Lemma kill_proc_tree_error_aborts_witness :
  kill_proc_tree denied_tree (PidInt 10)
  = ([Name 10; Kill 10; Name 11; Kill 11], Raise AccessDenied).
Proof.
  apply (kill_proc_tree_error_aborts denied_tree (PidInt 10) 10 [11; 12]%Z
           [10]%Z [12]%Z 11 AccessDenied eq_refl eq_refl eq_refl).
  - repeat constructor. exists "ns3-sim". split; reflexivity.
  - exists "ns3-sim". split; reflexivity.
  - reflexivity.
  - discriminate.
Defined.

(** * Further properties of the launch driver *)

(** One step of an [io] computation, leaving texts and paths alone. *)
Ltac io_step :=
  lazy beta iota delta [mbind io_bind mret io_ret syscall emit raise negb].

Section LaunchMore.

Variable repr_list : list pyval -> string.
Variable sys : os.


Lemma filter_first {A : Type} (f : A -> bool) (l : list A) (x : A) (r : list A) :
  List.filter f l = x :: r ->
  exists before after, l = before ++ x :: after /\ f x = true
                       /\ Forall (fun y => f y = false) before.
Proof.
  induction l as [|y l IH]; [discriminate|]. simpl.
  destruct (f y) eqn:Ey.
  - intros [= -> <-]. exists [], l. auto.
  - intros H. destruct (IH H) as (before & after & -> & Hx & Hb).
    exists (y :: before), after. auto.
Qed.

Lemma filter_none {A : Type} (f : A -> bool) (l : list A) :
  Forall (fun y => f y = false) l -> List.filter f l = [].
Proof. induction 1 as [|y l Hy _ IH]; simpl; [reflexivity|]. now rewrite Hy. Qed.

(** X16.  In a call that returns, the caller passed a dictionary, and the
    child's environment is made from it as follows.  [LD_LIBRARY_PATH] is
    the absolute path of [<path>/build/lib], whatever the caller or the
    process environment said.  When the caller's dictionary is empty the
    child gets that variable and nothing else, not even the process
    environment.  Otherwise every other variable has the value of the
    process environment when it is set there, and the caller's value only
    when it is not. *)
Theorem run_single_ns3_environment (path pname : string)
    (setting : option dict) (env : option (gmap string string))
    (show_output profile_ns3 build : bool) (t : list event) (proc : popen_args) :
  run_single_ns3 repr_list sys path pname setting env show_output profile_ns3 build
  = (t, Ok proc) ->
  exists e child,
    env = Some e /\ popen_env proc = Some child
    /\ child !! "LD_LIBRARY_PATH"
       = Some (abspath sys (path_join (path_join path "build") "lib"))
    /\ (e = ∅ ->
        child = {["LD_LIBRARY_PATH" :=
                   abspath sys (path_join (path_join path "build") "lib")]})
    /\ (e <> ∅ -> forall k, k <> "LD_LIBRARY_PATH" ->
        child !! k = match environ sys !! k with
                     | Some x => Some x
                     | None => e !! k
                     end).
Proof.
  intros H.
  destruct (run_single_ns3_env_injected _ _ _ _ _ _ _ _ _ _ _ H)
    as (e & child & He & Hc & Hld & Hk & _).
  exists e, child. split; [exact He|]. split; [exact Hc|]. split; [exact Hld|].
  split.
  - intros ->. apply map_eq. intros k.
    destruct (decide (k = "LD_LIBRARY_PATH")) as [->|Hne].
    + now rewrite Hld, lookup_singleton_eq.
    + rewrite (Hk k Hne), lookup_singleton_ne by congruence.
      rewrite bool_decide_eq_true_2 by reflexivity. apply lookup_empty.
  - intros Hne k Hkne. rewrite (Hk k Hkne).
    rewrite bool_decide_eq_false_2 by exact Hne.
    rewrite lookup_union. destruct (environ sys !! k), (e !! k); reflexivity.
Qed.
(** *** The file system and the batch run: [run_comparison] *)

(** A file, by what [pymupdf.open] does on it: it opens as a document,
    or the open raises (as on an empty or damaged file). *)
Inductive File : Type :=
| Opens (doc : Document)
| Broken (e : Py.exn).

(** Directories by name, each with its entries; [os.path.join(dir, file)]
    is the pair of the directory and the entry name. *)
Definition FileSystem : Type := list (string * list (string * File)).

Fixpoint lookup {A} (l : list (string * A)) (k : string) : option A :=
  match l with
  | [] => None
  | (k', a) :: l' => if String.eqb k' k then Some a else lookup l' k
  end.

(** [os.listdir(directory)]. *)
Definition listdir (fs : FileSystem) (directory : string)
  : Py.result (list string) :=
  match lookup fs directory with
  | Some entries => Ok (map fst entries)
  | None => Raise (FileNotFoundError directory "")
  end.

(** [os.path.exists(os.path.join(directory, file))]. *)
Definition path_exists (fs : FileSystem) (directory file : string) : bool :=
  match lookup fs directory with
  | Some entries => is_not_None (lookup entries file)
  | None => false
  end.
(** The hexadecimal loop never stops on overflow: it keeps the low 64 bits. *)
Lemma hex_loop_spec s : forall l k,
  Forall is_byte s ->
  exists m, hex_loop s (i64 l) k
      = ((k + m)%nat, i64 (fold_left (fun v c => v * 16 + scan_fromhex c) (take m s) l))
    /\ Forall is_xdigit (take m s)
    /\ (forall c, s !! m = Some c -> ~ is_xdigit c).
Proof.
  induction s as [|x s IH]; intros l k HF; simpl.
  - exists 0%nat. split_and!; try done. simpl. f_equal; lia.
  - inversion_clear HF as [|? ? Hx HF'].
    destruct (scan_fromhex_spec x Hx) as [[Hd E]|[Hd E]].
    + assert (0 <= scan_fromhex x < 16).
      { rewrite E. unfold is_xdigit in Hd. repeat case_test; bool_lia. }
      rewrite (u8_small (scan_fromhex x)) by lia.
      rewrite (proj2 (Z.ltb_lt _ _)) by lia.
      rewrite Z.shiftl_mul_pow2 by lia. change (2 ^ 4) with 16.
      rewrite i64_add_l, i64_mul_l_add.
      destruct (IH (l * 16 + scan_fromhex x) (S k) HF') as (m & Em & H1 & H2).
      exists (S m). rewrite Em. split_and!; try done; [simpl; f_equal; lia|by constructor].
    + rewrite E. change (u8 (-1) <? 16) with false. cbv iota.
      exists 0%nat. split_and!; try done; [simpl; f_equal; lia|].
      simpl. by intros c [= <-].
Qed.

End Scan.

◆ **WHAT THE TASK ASKS**
Wherever "FileSystem" occurs in the records above, copy the line it sits in.

◆ **ANSWER SPACE**
Definition FileSystem : Type := list (string * list (string * File)).
Definition listdir (fs : FileSystem) (directory : string)
Definition path_exists (fs : FileSystem) (directory file : string) : bool :=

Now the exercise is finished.